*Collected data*

Lemma keeps_register event a s : line_ok s -> Keeps (on_ok (fun s' r => registered event (tables s') r)) s (register_event event a).
Proof.
  intros Hs. eapply keeps_try_ok with (P := fun _ _ => True); [done|by apply keeps_ret; repeat case_match|]. intros s1 capture Hs1 _ _.
  apply keeps_let_clock; [done|]. intros s2 now Hs2 _.
  eapply keeps_try_ok; [done|by apply keeps_event_flow|]. intros s3 flow Hs3 _ Hflow.
  eapply keeps_try_ok; [done|by apply keeps_map_error, keeps_upsert_session|]. intros s4 session Hs4 [G4 _] (Hm & Em & _).
  eapply keeps_try_ok; [done|by apply keeps_map_error, keeps_select|]. intros s5 existing Hs5 [G5 _] _.
  eapply keeps_try_ok; [done|by apply keeps_map_error, keeps_upsert_inspection|]. intros s6 inspection Hs6 [G6 _] (Hi & Ei & _).
  apply keeps_ret. simpl. split_and!; [|by exists inspection| |done..].
  - apply (has_session_mono _ (tables s4)); [by etrans|]. by exists session.
  - intros Hin. destruct (Hflow Hin) as (f & -> & n & Hf). exists f. split; [done|].
    eapply has_flow_mono; [|exact Hf]. etrans; [exact G4|by etrans].
Qed.

Lemma keeps_tell event payload r s : line_ok s -> registered event (tables s) r ->
  Keeps (fun _ _ => True) s (tell_provider event (provider_payload event payload r)).
Proof.
  intros Hs (Hm & Hi & Hf & _). unfold tell_provider. destruct simulation; [by apply keeps_ret|].
  destruct (payload_fields event payload r) as (F1 & F2 & F3 & F4).
  eapply keeps_let with (P := fun _ _ => True); [done| |intros s1 _ Hs1 _ _; apply keeps_let_ask; [done|intros; by apply keeps_ret]].
  apply keeps_atomically; [|constructor; [done|by apply prefix_app_r]|done]. constructor; [apply Hs|]. simpl. apply Forall_app. split; [apply Hs|].
  apply Forall_singleton. exists (mi_id (rg_input r)). simpl. split_and!; [done..|]. rewrite F3. intros [= E%String.eqb_eq].
  destruct (Hf E) as (f & Ef & Hflow). exists (fl_flow_no f). split; [done|]. by rewrite F4, Ef.
Qed.

Lemma keeps_file s : line_ok s -> Keeps (on_ok (fun _ _ => True)) s file_operation.
Proof.
  intros Hs. apply keeps_let_ask; [done|]. intros s1 [message|] Hs1 _; [|by apply keeps_ret].
  apply keeps_bind, keeps_atomically; [by apply (line_ok_unmoved s1)|by apply grows_unmoved|by apply keeps_ret].
Qed.

Lemma keeps_summary material_id session_id inspection_id provider s : line_ok s ->
  Keeps (fun _ _ => True) s (write_final_production_summary_file material_id session_id inspection_id provider).
Proof.
  intros Hs. eapply keeps_let; [done|by apply keeps_select|]. intros s1 [[inspection|]|e] Hs1 _ _; [|by apply keeps_ret..].
  cbv zeta. destruct (is_empty _); [by apply keeps_ret|]. eapply keeps_let; [done|by apply keeps_select|]. intros s2 session Hs2 _ _.
  eapply keeps_let; [done|by apply keeps_select|]. intros s3 [files|e] Hs3 _ _; [|by apply keeps_ret].
  apply keeps_let_clock; [done|]. intros s4 now Hs4 _.
  eapply keeps_let with (P := fun _ _ => True); [done|by destruct (has_parent (trim (pi_summary_path inspection))); [eapply keeps_any, keeps_file|apply keeps_ret]|].
  intros s5 [u|e] Hs5 _ _; [|by apply keeps_ret]. eapply keeps_let; [done|by apply keeps_file|]. intros s6 [u'|e] Hs6 _ _; [|by apply keeps_ret].
  apply keeps_bind, keeps_atomically; [by apply (line_ok_unmoved s6)|by apply grows_unmoved|by apply keeps_ret].
Qed.

Lemma keeps_dispatch event actor payload r s : line_ok s -> registered event (tables s) r ->
  Keeps (on_ok (fun _ _ => True)) s (dispatch_event event actor payload r).
Proof.
  intros Hs Hr. eapply keeps_let; [done|by apply keeps_tell|]. intros s1 provider Hs1 _ _.
  eapply keeps_let; [done|by apply keeps_trigger|]. intros s2 trigger Hs2 _ _.
  eapply keeps_try_ok; [done|by apply keeps_map_error, keeps_upsert_session|]. intros s3 m Hs3 _ _.
  eapply keeps_try_ok; [done|by apply keeps_map_error, keeps_upsert_inspection|]. intros s4 i Hs4 _ _.
  eapply keeps_try_ok with (P := fun _ _ => True); [done|by destruct (rg_flow r); [eapply keeps_row; [|apply keeps_map_error, keeps_flow_status]|apply keeps_ret]|].
  intros s5 flow Hs5 _ _. eapply keeps_let; [done|by apply keeps_audit|]. intros s6 u Hs6 _ _.
  eapply keeps_let with (P := fun _ _ => True); [done|by destruct (_ && _)%bool; [apply keeps_summary|apply keeps_ret]|]. intros; by apply keeps_ret.
Qed.

(** A handler answers with the response of its body, whichever way that ends. *)
Lemma keeps_answer (m : Line (Result string string)) P s : line_ok s -> Keeps (on_ok P) s m ->
  Keeps (fun _ _ => True) s (prog_bind m (fun answer => Ret (match answer with Ok response => response | Err response => response end))).
Proof. intros Hs Hm. eapply keeps_let; [done|exact Hm|]. intros; by apply keeps_ret. Qed.

Lemma keeps_event worker body event actor s : line_ok s ->
  Keeps (fun _ _ => True) s (write_production_event_response worker body event actor).
Proof.
  intros Hs. apply (keeps_answer _ (fun _ _ => True)); [done|]. eapply keeps_try_ok; [done|by apply keeps_admit|]. intros s1 a Hs1 _ _.
  eapply keeps_try_ok; [done|by apply keeps_register|]. intros s2 r Hs2 _ Hr. by apply keeps_dispatch.
Qed.

Lemma keeps_active_session payload s : line_ok s -> Keeps (fun _ _ => True) s (active_session_for_payload payload).
Proof.
  intros Hs. eapply keeps_let; [done|by apply keeps_select|]. intros s1 open Hs1 _ _. apply keeps_let_clock; [done|].
  intros; by apply keeps_ret.
Qed.

Lemma keeps_secondary_data body actor s : line_ok s -> Keeps (fun _ _ => True) s (write_secondary_data_response body actor).
Proof.
  intros Hs. apply (keeps_answer _ (fun _ _ => True)); [done|]. eapply keeps_try_ok; [done|by apply keeps_parse|]. intros s1 payload Hs1 _ _.
  eapply keeps_let; [done|by apply keeps_active_session|]. intros s2 [material_id session_id] Hs2 _ _.
  eapply keeps_let; [done|by apply keeps_secondary|]. intros s3 [row|e] Hs3 _ _; [|by apply keeps_ret].
  eapply keeps_let; [done|by apply keeps_audit|intros; by apply keeps_ret].
Qed.

Lemma keeps_append_each inputs s : line_ok s -> Keeps (on_ok (fun _ _ => True)) s (append_each inputs).
Proof.
  revert s. induction inputs as [|i inputs IH]; intros s Hs; simpl; [by apply keeps_ret|].
  eapply keeps_try_ok; [done|by apply keeps_append_capture|]. intros; by apply IH.
Qed.

Lemma keeps_append_results inspection_id session_id material_id results rows s : line_ok s ->
  Keeps (on_ok (fun _ _ => True)) s (append_results inspection_id session_id material_id results rows).
Proof.
  revert rows s. induction results as [|result results IH]; intros rows s Hs; simpl; [by apply keeps_ret|].
  eapply keeps_try_ok with (P := fun _ _ => True); [done| |intros; by apply IH].
  eapply keeps_try_ok; [done|by apply keeps_append_each|intros; by apply keeps_ret].
Qed.

Lemma keeps_capture_summary body actor s : line_ok s -> Keeps (fun _ _ => True) s (write_capture_summary_response body actor).
Proof.
  intros Hs. apply (keeps_answer _ (fun _ _ => True)); [done|]. eapply keeps_try_ok; [done|by apply keeps_parse|]. intros s1 payload Hs1 _ _.
  eapply keeps_let; [done|by apply keeps_active_session|]. intros s2 [material_id session_id] Hs2 _ _. cbv zeta.
  apply keeps_let_clock; [done|]. intros s3 now Hs3 _.
  eapply keeps_try_ok; [done|by apply keeps_map_error, keeps_upsert_inspection|]. intros s4 r Hs4 _ _.
  eapply keeps_try_ok; [done|by apply keeps_map_error, keeps_append_results|]. intros s5 rows Hs5 _ _.
  eapply keeps_let; [done|by apply keeps_audit|intros; by apply keeps_ret].
Qed.

Lemma keeps_capture_commit body s : line_ok s -> Keeps (fun _ _ => True) s (write_capture_commit_response body).
Proof.
  intros Hs. apply (keeps_answer _ (fun _ _ => True)); [done|]. eapply keeps_try_ok; [done|by apply keeps_parse|]. intros s1 payload Hs1 _ _.
  cbv zeta. destruct (is_empty _); [by apply keeps_ret|]. eapply keeps_try_ok; [done|by apply keeps_map_error, keeps_select|].
  intros s2 [flow|] Hs2 _ _; [|by apply keeps_ret]. destruct (results_of payload); [|by apply keeps_ret].
  eapply keeps_try_ok; [done|by apply keeps_map_error, keeps_append_images|]. intros s3 appended Hs3 _ _.
  eapply keeps_try_ok; [done|by apply keeps_map_error, keeps_append_captures|]. intros s4 rows Hs4 _ _.
  eapply keeps_let; [done|by apply keeps_select|intros; by apply keeps_ret].
Qed.

Lemma keeps_serve r s : line_ok s -> Keeps (fun _ _ => True) s (serve r).
Proof.
  destruct r; simpl; [apply keeps_event|apply keeps_secondary_data|apply keeps_capture_summary|apply keeps_capture_commit].
Qed.

(** A history of requests and kills that leads from one state of the line to another. *)
Definition history (s s' : LineState) : Prop := exists p, rtc (serial_step serve) (mkSerial s None) (mkSerial s' p).

Lemma history_keeps s s' : history s s' -> line_ok s -> line_ok s' /\ line_grows s s'.
Proof.
  intros [p Hr] Hs. apply (serial_reachable line_ok line_grows serve s (mkSerial s' p)); [done| |done]. intros r s2 Hs2. by apply keeps_serve.
Qed.

End Logic.

(** A database without rows. *)
Definition no_rows : Tables := mkTables [] [] 0 [] [] [] [] [] [].
Definition line_start : LineState := mkLineState no_rows [] [] 0 0.

Lemma line_start_ok : line_ok line_start.
Proof. repeat constructor; simpl; try lia. done. Qed.

(** ** Theorems *)

Section Theorems.
Context `{LineEnv} `{JsonCodec}.

(** C17. Recorded before captured. In every history of production requests, with any statement failing
    before or after taking effect and the process killed at any step: whatever body was handed to the
    capture provider, the session and the inspection it names are in the database, and if it switches
    saving on, the identity it gives the frames is the number of that session's flow. *)
Theorem captured_after_recorded (s : LineState) (told : string * Value) :
  history line_start s -> told ∈ posted s -> recorded (tables s) told.
Proof.
  intros Hh Ht. destruct (history_keeps _ _ Hh line_start_ok) as [Hok _].
  apply (proj1 (Forall_forall _ _) (line_recorded _ Hok) told Ht).
Qed.

(** C19. Replay provenance. Along every history, an inspection that was once marked as a replay stays
    marked, one that was not eligible for production never becomes eligible, and as long as it is either
    of the two, what is recorded of its source (mode, data set, run, session, content hash) never
    changes, and the row is not lost. *)
Theorem replay_provenance_survives (s1 s2 : LineState) (r : ProductionInspection) :
  history line_start s1 -> history s1 s2 -> r ∈ inspections (tables s1) ->
  exists r', r' ∈ inspections (tables s2) /\ pi_id r' = pi_id r /\ sticky r r'.
Proof.
  intros H1 H2 Hr. destruct (history_keeps _ _ H1 line_start_ok) as [Hok _]. destruct (history_keeps _ _ H2 Hok) as [_ [Hg _]].
  exact (grow_inspections _ _ Hg r Hr).
Qed.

*Activity*
State only the number of lines above that contain the word "before".

*Solution for this task*
2